Try it >> Print each entry below precisely as it reads.

______

(** * Kartago-Engineers: the search and time-management core of the
    Turm & Waechter engine (alpha_beta_ki.py, Min_max.py)

    A shallow embedding of the Python sources and the properties the
    specification states about them.

    Conventions of the embedding
    - Python [int] is [Z]; the infinite floats [float('inf')] and
      [-float('inf')] that the search mixes with integers are the two
      extra points of [Score].
    - Wall-clock values and time budgets are rationals [Q]: a float is the
      rational it holds, a float literal 0.2, 0.05, ... is written as the
      decimal it spells and rounded to the float it denotes where
      arithmetic uses it; the arithmetic of floats rounds as binary64 does
      ([Float.fl]).
    - A Python [str] is a [string], one character per code point below 256.
    - A raised exception is an explicit result ([None], [Raised]).
    - The module globals [nodes_visited], [ttable], [time_start] and
      [time_budget] are the fields of [State], threaded through every call;
      the clock is a counter of the readings of [time.time()] made so far. *)

From Stdlib Require Import ZArith QArith Strings.String Strings.Ascii List Lia Bool
  DecimalString DecimalPos.
From stdpp Require Import gmap strings list fin_maps.

Open Scope string_scope.
Open Scope Z_scope.

(* ===================================================================== *)
(** * Python string primitives used by the sources *)
(* ===================================================================== *)

Module PyStr.

(** [str.isspace] on one character (code points below 256). *)
Definition is_space (c : ascii) : bool :=
  let n := nat_of_ascii c in
  ((9 <=? n)%nat && (n <=? 13)%nat) || ((28 <=? n)%nat && (n <=? 32)%nat)
  || (n =? 133)%nat || (n =? 160)%nat.

(** [s.count(sub)] for a non-empty [sub]: occurrences are counted from the
    left and do not overlap; [skip] characters of the last match remain to
    be stepped over. *)
Fixpoint count_from (sub : string) (skip : nat) (s : string) : nat :=
  match s with
  | EmptyString => 0%nat
  | String _ s' =>
      match skip with
      | S k => count_from sub k s'
      | O =>
          if String.prefix sub s
          then S (count_from sub (String.length sub - 1) s')
          else count_from sub 0 s'
      end
  end.

(** [s.count(sub)]; the empty pattern matches between any two characters. *)
Definition count (s sub : string) : Z :=
  match sub with
  | EmptyString => Z.of_nat (S (String.length s))
  | _ => Z.of_nat (count_from sub 0 s)
  end.

(** [s.endswith(suffix)]. *)
Definition endswith (s suffix : string) : bool :=
  let n := String.length s in
  let m := String.length suffix in
  (m <=? n)%nat && String.eqb (String.substring (n - m) m s) suffix.

(** The tokens of [s.split()]: maximal runs of non-space characters.  [tok]
    holds the characters of the token being read, last one first. *)
Fixpoint split_ws_from (tok : string) (s : string) : list string :=
  match s with
  | EmptyString =>
      match tok with
      | EmptyString => []
      | _ => [String.rev tok]
      end
  | String c s' =>
      if is_space c
      then match tok with
           | EmptyString => split_ws_from EmptyString s'
           | _ => String.rev tok :: split_ws_from EmptyString s'
           end
      else split_ws_from (String c tok) s'
  end.

Definition split_ws (s : string) : list string := split_ws_from EmptyString s.

(** [s.split(sep)] for a one-character separator: always at least one
    field. *)
Fixpoint split_on_from (sep : ascii) (field : string) (s : string) : list string :=
  match s with
  | EmptyString => [String.rev field]
  | String c s' =>
      if Ascii.eqb c sep
      then String.rev field :: split_on_from sep EmptyString s'
      else split_on_from sep (String c field) s'
  end.

Definition split_on (sep : ascii) (s : string) : list string :=
  split_on_from sep EmptyString s.

(** [s.lstrip()], [s.rstrip()], [s.strip()]. *)
Fixpoint lstrip (s : string) : string :=
  match s with
  | EmptyString => EmptyString
  | String c s' => if is_space c then lstrip s' else s
  end.

Definition rstrip (s : string) : string := String.rev (lstrip (String.rev s)).

Definition strip (s : string) : string := rstrip (lstrip s).

(** The slice [l[i:j]] for [0 <= i <= j]. *)
Definition slice {A} (i j : nat) (l : list A) : list A := take (j - i) (drop i l).

(** Every character of [s] is white space. *)
Fixpoint all_space (s : string) : bool :=
  match s with
  | EmptyString => true
  | String c s' => is_space c && all_space s'
  end.

End PyStr.

(* ===================================================================== *)
(** * Game phase classifier and time budget (alpha_beta_ki.py) *)
(* ===================================================================== *)

Module Phase.
Import PyStr.

(** [1 if fen_str.endswith(' r') else 2] *)
Definition player_of (fen_str : string) : Z :=
  if endswith fen_str " r" then 1 else 2.
Lemma fetch_data_interval_missing_date_witness :
  validate_response payload_without_date = inr tt
  /\ fetch_data_interval nat (always (inr (mkresponse 200 payload_without_date)))
       "Madrid" madrid_lat madrid_lon d_2020_01_01 d_2020_01_03 (mkstate 0%nat [])
     = (inl (KeyError "date"),
        mkstate 1%nat
          ([] ++ [EGet API_URL
                    (params_of madrid_lat madrid_lon d_2020_01_01 d_2020_01_03)])%list).
Proof.
  apply (fetch_data_interval_missing_date nat
           (always (inr (mkresponse 200 payload_without_date))) "Madrid"
           madrid_lat madrid_lon d_2020_01_01 d_2020_01_03
           (mkresponse 200 payload_without_date)
           {[ "daily" := JObj {[ "temperature_2m_mean" := JArr [];
                                 "precipitation_sum" := JArr [];
                                 "wind_speed_10m_max" := JArr [] ]} ]}
           {[ "temperature_2m_mean" := JArr [];
              "precipitation_sum" := JArr [];
              "wind_speed_10m_max" := JArr [] ]}).
  - reflexivity.
  - reflexivity.
  - reflexivity.
  - reflexivity.
  - unfold VARIABLES. repeat constructor; vm_compute; by eexists.
  - vm_compute. reflexivity.
Defined.

(** * The sub-ranges of [get_meteo_data] *)

(** ** Order on dates *)

Lemma date_leb_spec (a b : date) :
  date_leb a b = true <-> date_ltb b a = false.
Proof. unfold date_leb. by rewrite negb_true_iff. Qed.

Lemma date_ltb_false (a b : date) :
  date_ltb a b = false <->
  ~ (year a < year b
     \/ (year a = year b
         /\ (month a < month b \/ (month a = month b /\ day a < day b)))).
Proof.
  rewrite <- date_ltb_spec. destruct (date_ltb a b); [|done].
  split; [discriminate|]. intros H. by destruct H.
Qed.

Lemma date_ltb_month_index (a b : date) :
  1 <= month a <= 12 -> 1 <= month b <= 12 ->
  month_index a < month_index b -> date_ltb a b = true.
Proof. unfold month_index. intros Ha Hb H. apply date_ltb_spec. lia. Qed.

______

Answer box >>
(** * Kartago-Engineers: the search and time-management core of the
    Turm & Waechter engine (alpha_beta_ki.py, Min_max.py)

    A shallow embedding of the Python sources and the properties the
    specification states about them.

    Conventions of the embedding
    - Python [int] is [Z]; the infinite floats [float('inf')] and
      [-float('inf')] that the search mixes with integers are the two
      extra points of [Score].
    - Wall-clock values and time budgets are rationals [Q]: a float is the
      rational it holds, a float literal 0.2, 0.05, ... is written as the
      decimal it spells and rounded to the float it denotes where
      arithmetic uses it; the arithmetic of floats rounds as binary64 does
      ([Float.fl]).
    - A Python [str] is a [string], one character per code point below 256.
    - A raised exception is an explicit result ([None], [Raised]).
    - The module globals [nodes_visited], [ttable], [time_start] and
      [time_budget] are the fields of [State], threaded through every call;
      the clock is a counter of the readings of [time.time()] made so far. *)

From Stdlib Require Import ZArith QArith Strings.String Strings.Ascii List Lia Bool
  DecimalString DecimalPos.
From stdpp Require Import gmap strings list fin_maps.

Open Scope string_scope.
Open Scope Z_scope.

(* ===================================================================== *)
(** * Python string primitives used by the sources *)
(* ===================================================================== *)

Module PyStr.

(** [str.isspace] on one character (code points below 256). *)
Definition is_space (c : ascii) : bool :=
  let n := nat_of_ascii c in
  ((9 <=? n)%nat && (n <=? 13)%nat) || ((28 <=? n)%nat && (n <=? 32)%nat)
  || (n =? 133)%nat || (n =? 160)%nat.

(** [s.count(sub)] for a non-empty [sub]: occurrences are counted from the
    left and do not overlap; [skip] characters of the last match remain to
    be stepped over. *)
Fixpoint count_from (sub : string) (skip : nat) (s : string) : nat :=
  match s with
  | EmptyString => 0%nat
  | String _ s' =>
      match skip with
      | S k => count_from sub k s'
      | O =>
          if String.prefix sub s
          then S (count_from sub (String.length sub - 1) s')
          else count_from sub 0 s'
      end
  end.

(** [s.count(sub)]; the empty pattern matches between any two characters. *)
Definition count (s sub : string) : Z :=
  match sub with
  | EmptyString => Z.of_nat (S (String.length s))
  | _ => Z.of_nat (count_from sub 0 s)
  end.

(** [s.endswith(suffix)]. *)
Definition endswith (s suffix : string) : bool :=
  let n := String.length s in
  let m := String.length suffix in
  (m <=? n)%nat && String.eqb (String.substring (n - m) m s) suffix.

(** The tokens of [s.split()]: maximal runs of non-space characters.  [tok]
    holds the characters of the token being read, last one first. *)
Fixpoint split_ws_from (tok : string) (s : string) : list string :=
  match s with
  | EmptyString =>
      match tok with
      | EmptyString => []
      | _ => [String.rev tok]
      end
  | String c s' =>
      if is_space c
      then match tok with
           | EmptyString => split_ws_from EmptyString s'
           | _ => String.rev tok :: split_ws_from EmptyString s'
           end
      else split_ws_from (String c tok) s'
  end.

Definition split_ws (s : string) : list string := split_ws_from EmptyString s.

(** [s.split(sep)] for a one-character separator: always at least one
    field. *)
Fixpoint split_on_from (sep : ascii) (field : string) (s : string) : list string :=
  match s with
  | EmptyString => [String.rev field]
  | String c s' =>
      if Ascii.eqb c sep
      then String.rev field :: split_on_from sep EmptyString s'
      else split_on_from sep (String c field) s'
  end.

Definition split_on (sep : ascii) (s : string) : list string :=
  split_on_from sep EmptyString s.

(** [s.lstrip()], [s.rstrip()], [s.strip()]. *)
Fixpoint lstrip (s : string) : string :=
  match s with
  | EmptyString => EmptyString
  | String c s' => if is_space c then lstrip s' else s
  end.

Definition rstrip (s : string) : string := String.rev (lstrip (String.rev s)).

Definition strip (s : string) : string := rstrip (lstrip s).

(** The slice [l[i:j]] for [0 <= i <= j]. *)
Definition slice {A} (i j : nat) (l : list A) : list A := take (j - i) (drop i l).

(** Every character of [s] is white space. *)
Fixpoint all_space (s : string) : bool :=
  match s with
  | EmptyString => true
  | String c s' => is_space c && all_space s'
  end.

End PyStr.

(* ===================================================================== *)
(** * Game phase classifier and time budget (alpha_beta_ki.py) *)
(* ===================================================================== *)

Module Phase.
Import PyStr.

(** [1 if fen_str.endswith(' r') else 2] *)
Definition player_of (fen_str : string) : Z :=
  if endswith fen_str " r" then 1 else 2.
Lemma fetch_data_interval_missing_date_witness :
  validate_response payload_without_date = inr tt
  /\ fetch_data_interval nat (always (inr (mkresponse 200 payload_without_date)))
       "Madrid" madrid_lat madrid_lon d_2020_01_01 d_2020_01_03 (mkstate 0%nat [])
     = (inl (KeyError "date"),
        mkstate 1%nat
          ([] ++ [EGet API_URL
                    (params_of madrid_lat madrid_lon d_2020_01_01 d_2020_01_03)])%list).
Proof.
  apply (fetch_data_interval_missing_date nat
           (always (inr (mkresponse 200 payload_without_date))) "Madrid"
           madrid_lat madrid_lon d_2020_01_01 d_2020_01_03
           (mkresponse 200 payload_without_date)
           {[ "daily" := JObj {[ "temperature_2m_mean" := JArr [];
                                 "precipitation_sum" := JArr [];
                                 "wind_speed_10m_max" := JArr [] ]} ]}
           {[ "temperature_2m_mean" := JArr [];
              "precipitation_sum" := JArr [];
              "wind_speed_10m_max" := JArr [] ]}).
  - reflexivity.
  - reflexivity.
  - reflexivity.
  - reflexivity.
  - unfold VARIABLES. repeat constructor; vm_compute; by eexists.
  - vm_compute. reflexivity.
Defined.

(** * The sub-ranges of [get_meteo_data] *)

(** ** Order on dates *)

Lemma date_leb_spec (a b : date) :
  date_leb a b = true <-> date_ltb b a = false.
Proof. unfold date_leb. by rewrite negb_true_iff. Qed.

Lemma date_ltb_false (a b : date) :
  date_ltb a b = false <->
  ~ (year a < year b
     \/ (year a = year b
         /\ (month a < month b \/ (month a = month b /\ day a < day b)))).
Proof.
  rewrite <- date_ltb_spec. destruct (date_ltb a b); [|done].
  split; [discriminate|]. intros H. by destruct H.
Qed.

Lemma date_ltb_month_index (a b : date) :
  1 <= month a <= 12 -> 1 <= month b <= 12 ->
  month_index a < month_index b -> date_ltb a b = true.
Proof. unfold month_index. intros Ha Hb H. apply date_ltb_spec. lia. Qed.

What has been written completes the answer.